Your assignment: Within the records below is a range that opens at the line with "ParseDockerRef env ref = inl named ->" and closes at the line with "((None, 0, Some". Return that range word for word, both ends included, and only that range.

(Collected data)
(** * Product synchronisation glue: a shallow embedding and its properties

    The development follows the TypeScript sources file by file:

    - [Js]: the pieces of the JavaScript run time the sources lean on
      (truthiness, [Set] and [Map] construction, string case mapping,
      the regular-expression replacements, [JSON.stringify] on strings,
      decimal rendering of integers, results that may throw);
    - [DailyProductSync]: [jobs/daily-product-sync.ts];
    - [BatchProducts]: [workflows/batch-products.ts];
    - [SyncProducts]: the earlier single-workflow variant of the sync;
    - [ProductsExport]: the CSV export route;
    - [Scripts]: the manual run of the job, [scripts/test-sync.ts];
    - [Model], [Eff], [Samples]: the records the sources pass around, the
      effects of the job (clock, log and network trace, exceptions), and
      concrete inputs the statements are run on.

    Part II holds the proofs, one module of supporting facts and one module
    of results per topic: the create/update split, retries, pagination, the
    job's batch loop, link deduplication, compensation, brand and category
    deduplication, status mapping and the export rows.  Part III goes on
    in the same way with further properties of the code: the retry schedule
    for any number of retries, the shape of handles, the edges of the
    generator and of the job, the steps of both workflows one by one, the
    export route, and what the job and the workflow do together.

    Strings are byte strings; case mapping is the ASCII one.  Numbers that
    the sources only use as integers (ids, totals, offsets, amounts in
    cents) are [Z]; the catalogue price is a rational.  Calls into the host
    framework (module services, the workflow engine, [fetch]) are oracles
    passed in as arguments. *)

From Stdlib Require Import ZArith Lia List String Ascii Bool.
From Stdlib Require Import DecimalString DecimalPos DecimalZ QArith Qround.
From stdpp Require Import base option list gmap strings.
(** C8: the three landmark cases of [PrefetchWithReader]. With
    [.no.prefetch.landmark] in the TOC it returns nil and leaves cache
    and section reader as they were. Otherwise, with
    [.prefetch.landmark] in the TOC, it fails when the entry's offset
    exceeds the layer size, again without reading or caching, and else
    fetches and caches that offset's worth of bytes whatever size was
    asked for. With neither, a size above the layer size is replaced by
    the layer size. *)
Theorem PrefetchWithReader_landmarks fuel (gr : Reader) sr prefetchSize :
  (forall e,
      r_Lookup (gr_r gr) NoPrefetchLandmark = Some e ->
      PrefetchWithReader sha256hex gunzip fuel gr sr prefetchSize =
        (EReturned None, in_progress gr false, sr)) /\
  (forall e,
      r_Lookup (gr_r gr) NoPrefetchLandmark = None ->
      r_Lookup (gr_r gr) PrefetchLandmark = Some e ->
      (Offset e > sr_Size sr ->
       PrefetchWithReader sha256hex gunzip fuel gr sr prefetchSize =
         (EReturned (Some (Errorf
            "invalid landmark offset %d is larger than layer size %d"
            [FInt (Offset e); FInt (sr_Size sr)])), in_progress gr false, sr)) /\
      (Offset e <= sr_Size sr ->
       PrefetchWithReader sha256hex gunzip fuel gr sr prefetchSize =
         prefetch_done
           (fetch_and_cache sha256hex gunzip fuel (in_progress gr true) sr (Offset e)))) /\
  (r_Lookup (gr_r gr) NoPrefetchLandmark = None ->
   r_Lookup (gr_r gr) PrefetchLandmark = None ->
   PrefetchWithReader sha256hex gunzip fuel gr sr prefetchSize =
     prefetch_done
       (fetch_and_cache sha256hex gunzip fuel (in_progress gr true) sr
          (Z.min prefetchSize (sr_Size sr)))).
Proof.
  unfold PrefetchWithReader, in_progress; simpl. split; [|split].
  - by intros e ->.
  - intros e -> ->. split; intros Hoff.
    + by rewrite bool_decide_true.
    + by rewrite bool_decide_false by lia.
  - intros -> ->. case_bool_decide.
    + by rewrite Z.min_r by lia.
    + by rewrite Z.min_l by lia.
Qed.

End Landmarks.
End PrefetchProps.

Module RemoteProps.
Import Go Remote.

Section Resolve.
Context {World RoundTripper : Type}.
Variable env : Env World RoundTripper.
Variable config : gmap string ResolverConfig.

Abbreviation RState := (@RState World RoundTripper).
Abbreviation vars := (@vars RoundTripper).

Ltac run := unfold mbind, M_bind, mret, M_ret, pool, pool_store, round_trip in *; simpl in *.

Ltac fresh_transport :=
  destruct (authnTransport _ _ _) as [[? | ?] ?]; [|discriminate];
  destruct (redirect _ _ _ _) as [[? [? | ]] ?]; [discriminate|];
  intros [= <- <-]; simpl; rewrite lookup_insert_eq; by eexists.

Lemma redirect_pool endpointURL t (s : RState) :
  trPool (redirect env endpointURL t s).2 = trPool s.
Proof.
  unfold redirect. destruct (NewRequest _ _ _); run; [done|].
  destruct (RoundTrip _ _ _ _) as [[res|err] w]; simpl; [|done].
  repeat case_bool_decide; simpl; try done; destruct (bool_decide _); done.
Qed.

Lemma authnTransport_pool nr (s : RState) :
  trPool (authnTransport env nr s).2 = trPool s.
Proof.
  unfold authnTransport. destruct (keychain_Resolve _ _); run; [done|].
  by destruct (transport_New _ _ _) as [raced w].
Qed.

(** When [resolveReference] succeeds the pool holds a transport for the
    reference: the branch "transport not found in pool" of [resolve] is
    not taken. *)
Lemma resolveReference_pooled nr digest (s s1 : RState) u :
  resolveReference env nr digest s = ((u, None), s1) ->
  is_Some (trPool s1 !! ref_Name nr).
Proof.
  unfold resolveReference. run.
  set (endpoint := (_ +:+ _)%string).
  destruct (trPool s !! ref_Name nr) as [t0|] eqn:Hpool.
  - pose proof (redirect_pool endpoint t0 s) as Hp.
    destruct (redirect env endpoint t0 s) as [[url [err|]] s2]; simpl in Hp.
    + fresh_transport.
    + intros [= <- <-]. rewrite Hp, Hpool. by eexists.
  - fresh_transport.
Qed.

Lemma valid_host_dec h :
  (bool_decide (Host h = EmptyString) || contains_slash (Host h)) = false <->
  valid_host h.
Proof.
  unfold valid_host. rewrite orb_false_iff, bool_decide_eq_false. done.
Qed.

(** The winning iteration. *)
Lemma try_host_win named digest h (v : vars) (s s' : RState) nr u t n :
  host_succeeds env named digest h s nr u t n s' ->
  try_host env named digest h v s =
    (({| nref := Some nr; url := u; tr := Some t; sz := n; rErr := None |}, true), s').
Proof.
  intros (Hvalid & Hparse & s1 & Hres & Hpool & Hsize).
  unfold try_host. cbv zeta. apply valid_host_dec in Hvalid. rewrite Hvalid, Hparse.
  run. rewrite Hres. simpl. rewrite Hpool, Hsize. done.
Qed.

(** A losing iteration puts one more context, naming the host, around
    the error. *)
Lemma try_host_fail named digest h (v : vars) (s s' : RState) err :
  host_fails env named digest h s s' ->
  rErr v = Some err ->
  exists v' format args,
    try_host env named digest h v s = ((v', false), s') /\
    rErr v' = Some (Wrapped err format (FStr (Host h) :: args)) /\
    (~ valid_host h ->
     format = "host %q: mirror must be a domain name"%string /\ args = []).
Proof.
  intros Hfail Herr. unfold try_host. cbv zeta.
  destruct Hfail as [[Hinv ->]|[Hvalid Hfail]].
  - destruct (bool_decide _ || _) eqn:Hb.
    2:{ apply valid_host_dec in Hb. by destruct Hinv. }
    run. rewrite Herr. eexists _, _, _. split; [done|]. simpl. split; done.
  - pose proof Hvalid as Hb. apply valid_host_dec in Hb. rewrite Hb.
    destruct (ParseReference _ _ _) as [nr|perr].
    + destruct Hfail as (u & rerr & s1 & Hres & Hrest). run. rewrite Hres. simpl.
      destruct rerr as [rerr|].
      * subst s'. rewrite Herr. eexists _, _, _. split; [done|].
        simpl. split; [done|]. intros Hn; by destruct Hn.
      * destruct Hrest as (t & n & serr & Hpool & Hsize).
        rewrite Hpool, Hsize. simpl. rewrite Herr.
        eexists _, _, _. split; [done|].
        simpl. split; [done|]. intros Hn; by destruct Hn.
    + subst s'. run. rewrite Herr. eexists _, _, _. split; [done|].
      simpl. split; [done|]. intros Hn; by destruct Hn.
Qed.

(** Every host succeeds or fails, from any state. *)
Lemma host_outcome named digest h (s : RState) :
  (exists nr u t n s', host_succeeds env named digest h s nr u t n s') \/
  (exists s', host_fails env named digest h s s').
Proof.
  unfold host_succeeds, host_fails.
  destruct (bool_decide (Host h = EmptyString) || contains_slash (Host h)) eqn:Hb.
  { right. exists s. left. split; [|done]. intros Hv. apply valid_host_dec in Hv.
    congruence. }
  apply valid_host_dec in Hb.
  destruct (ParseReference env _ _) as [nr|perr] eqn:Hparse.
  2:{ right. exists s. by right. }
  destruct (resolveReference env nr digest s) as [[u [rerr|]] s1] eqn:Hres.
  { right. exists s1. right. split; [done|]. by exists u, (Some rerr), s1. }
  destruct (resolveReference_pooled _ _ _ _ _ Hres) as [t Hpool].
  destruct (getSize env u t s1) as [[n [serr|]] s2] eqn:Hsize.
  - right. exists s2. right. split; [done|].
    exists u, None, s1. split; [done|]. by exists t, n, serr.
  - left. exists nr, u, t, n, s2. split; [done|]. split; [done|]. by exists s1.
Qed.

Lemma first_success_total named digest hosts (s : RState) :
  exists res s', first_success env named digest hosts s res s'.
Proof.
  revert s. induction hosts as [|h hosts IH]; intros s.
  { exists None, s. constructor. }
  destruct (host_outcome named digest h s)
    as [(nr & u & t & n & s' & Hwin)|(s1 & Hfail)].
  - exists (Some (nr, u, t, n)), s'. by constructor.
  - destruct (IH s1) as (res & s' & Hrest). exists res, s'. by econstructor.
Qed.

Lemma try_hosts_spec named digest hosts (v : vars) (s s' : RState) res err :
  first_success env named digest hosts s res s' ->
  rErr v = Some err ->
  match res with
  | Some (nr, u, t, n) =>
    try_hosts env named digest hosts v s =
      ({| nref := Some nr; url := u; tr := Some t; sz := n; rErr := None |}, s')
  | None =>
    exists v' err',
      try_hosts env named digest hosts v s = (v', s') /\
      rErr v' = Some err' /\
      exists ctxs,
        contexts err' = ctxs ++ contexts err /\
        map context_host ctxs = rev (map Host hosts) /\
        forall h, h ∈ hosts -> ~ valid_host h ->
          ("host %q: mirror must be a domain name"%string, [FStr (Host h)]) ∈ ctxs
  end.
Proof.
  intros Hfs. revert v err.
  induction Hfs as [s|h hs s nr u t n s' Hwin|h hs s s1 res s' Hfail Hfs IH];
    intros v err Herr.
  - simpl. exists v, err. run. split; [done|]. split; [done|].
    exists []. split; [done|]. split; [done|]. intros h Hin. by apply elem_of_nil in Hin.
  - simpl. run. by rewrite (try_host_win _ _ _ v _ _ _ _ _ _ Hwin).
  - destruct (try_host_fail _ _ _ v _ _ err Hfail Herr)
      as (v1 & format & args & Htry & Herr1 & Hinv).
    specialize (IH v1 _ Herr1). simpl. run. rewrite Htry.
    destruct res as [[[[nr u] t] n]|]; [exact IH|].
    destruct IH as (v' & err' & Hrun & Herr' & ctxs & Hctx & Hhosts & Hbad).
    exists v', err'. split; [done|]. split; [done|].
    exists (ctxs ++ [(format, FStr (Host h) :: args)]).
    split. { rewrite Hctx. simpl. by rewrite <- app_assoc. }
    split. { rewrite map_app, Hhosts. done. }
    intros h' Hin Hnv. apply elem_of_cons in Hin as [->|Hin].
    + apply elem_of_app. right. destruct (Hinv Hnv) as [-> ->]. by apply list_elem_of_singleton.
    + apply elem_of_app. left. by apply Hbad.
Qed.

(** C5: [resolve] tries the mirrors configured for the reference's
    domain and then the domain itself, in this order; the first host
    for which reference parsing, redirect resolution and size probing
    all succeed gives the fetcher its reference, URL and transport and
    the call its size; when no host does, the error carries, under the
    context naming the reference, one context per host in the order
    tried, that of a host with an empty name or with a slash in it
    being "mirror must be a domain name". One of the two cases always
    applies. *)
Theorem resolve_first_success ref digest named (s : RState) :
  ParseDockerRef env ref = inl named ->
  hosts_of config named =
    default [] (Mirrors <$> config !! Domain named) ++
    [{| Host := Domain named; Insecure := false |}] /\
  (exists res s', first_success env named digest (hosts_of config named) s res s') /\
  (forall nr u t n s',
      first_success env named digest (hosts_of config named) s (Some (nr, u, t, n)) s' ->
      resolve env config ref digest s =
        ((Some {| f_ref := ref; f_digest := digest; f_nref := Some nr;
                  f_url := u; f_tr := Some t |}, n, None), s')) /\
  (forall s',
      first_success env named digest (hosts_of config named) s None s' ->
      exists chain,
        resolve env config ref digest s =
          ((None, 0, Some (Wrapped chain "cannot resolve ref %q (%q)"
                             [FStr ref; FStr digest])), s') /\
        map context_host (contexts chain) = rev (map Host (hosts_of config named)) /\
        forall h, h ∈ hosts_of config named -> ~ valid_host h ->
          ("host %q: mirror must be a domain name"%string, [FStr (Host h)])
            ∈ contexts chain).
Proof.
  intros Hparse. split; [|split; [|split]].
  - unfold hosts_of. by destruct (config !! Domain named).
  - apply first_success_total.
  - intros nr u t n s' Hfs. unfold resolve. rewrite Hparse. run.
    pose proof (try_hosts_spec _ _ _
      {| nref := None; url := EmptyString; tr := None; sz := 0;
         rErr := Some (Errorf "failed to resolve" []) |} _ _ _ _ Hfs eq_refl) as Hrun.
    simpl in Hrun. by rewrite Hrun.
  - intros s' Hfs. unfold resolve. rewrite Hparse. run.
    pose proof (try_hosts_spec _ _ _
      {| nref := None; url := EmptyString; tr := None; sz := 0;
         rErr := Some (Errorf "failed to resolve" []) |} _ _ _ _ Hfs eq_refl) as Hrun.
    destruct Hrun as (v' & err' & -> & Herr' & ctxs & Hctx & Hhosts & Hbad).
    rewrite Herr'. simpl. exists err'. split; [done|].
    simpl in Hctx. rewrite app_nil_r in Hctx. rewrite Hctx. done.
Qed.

The answer:
  ParseDockerRef env ref = inl named ->
  hosts_of config named =
    default [] (Mirrors <$> config !! Domain named) ++
    [{| Host := Domain named; Insecure := false |}] /\
  (exists res s', first_success env named digest (hosts_of config named) s res s') /\
  (forall nr u t n s',
      first_success env named digest (hosts_of config named) s (Some (nr, u, t, n)) s' ->
      resolve env config ref digest s =
        ((Some {| f_ref := ref; f_digest := digest; f_nref := Some nr;
                  f_url := u; f_tr := Some t |}, n, None), s')) /\
  (forall s',
      first_success env named digest (hosts_of config named) s None s' ->
      exists chain,
        resolve env config ref digest s =
          ((None, 0, Some (Wrapped chain "cannot resolve ref %q (%q)"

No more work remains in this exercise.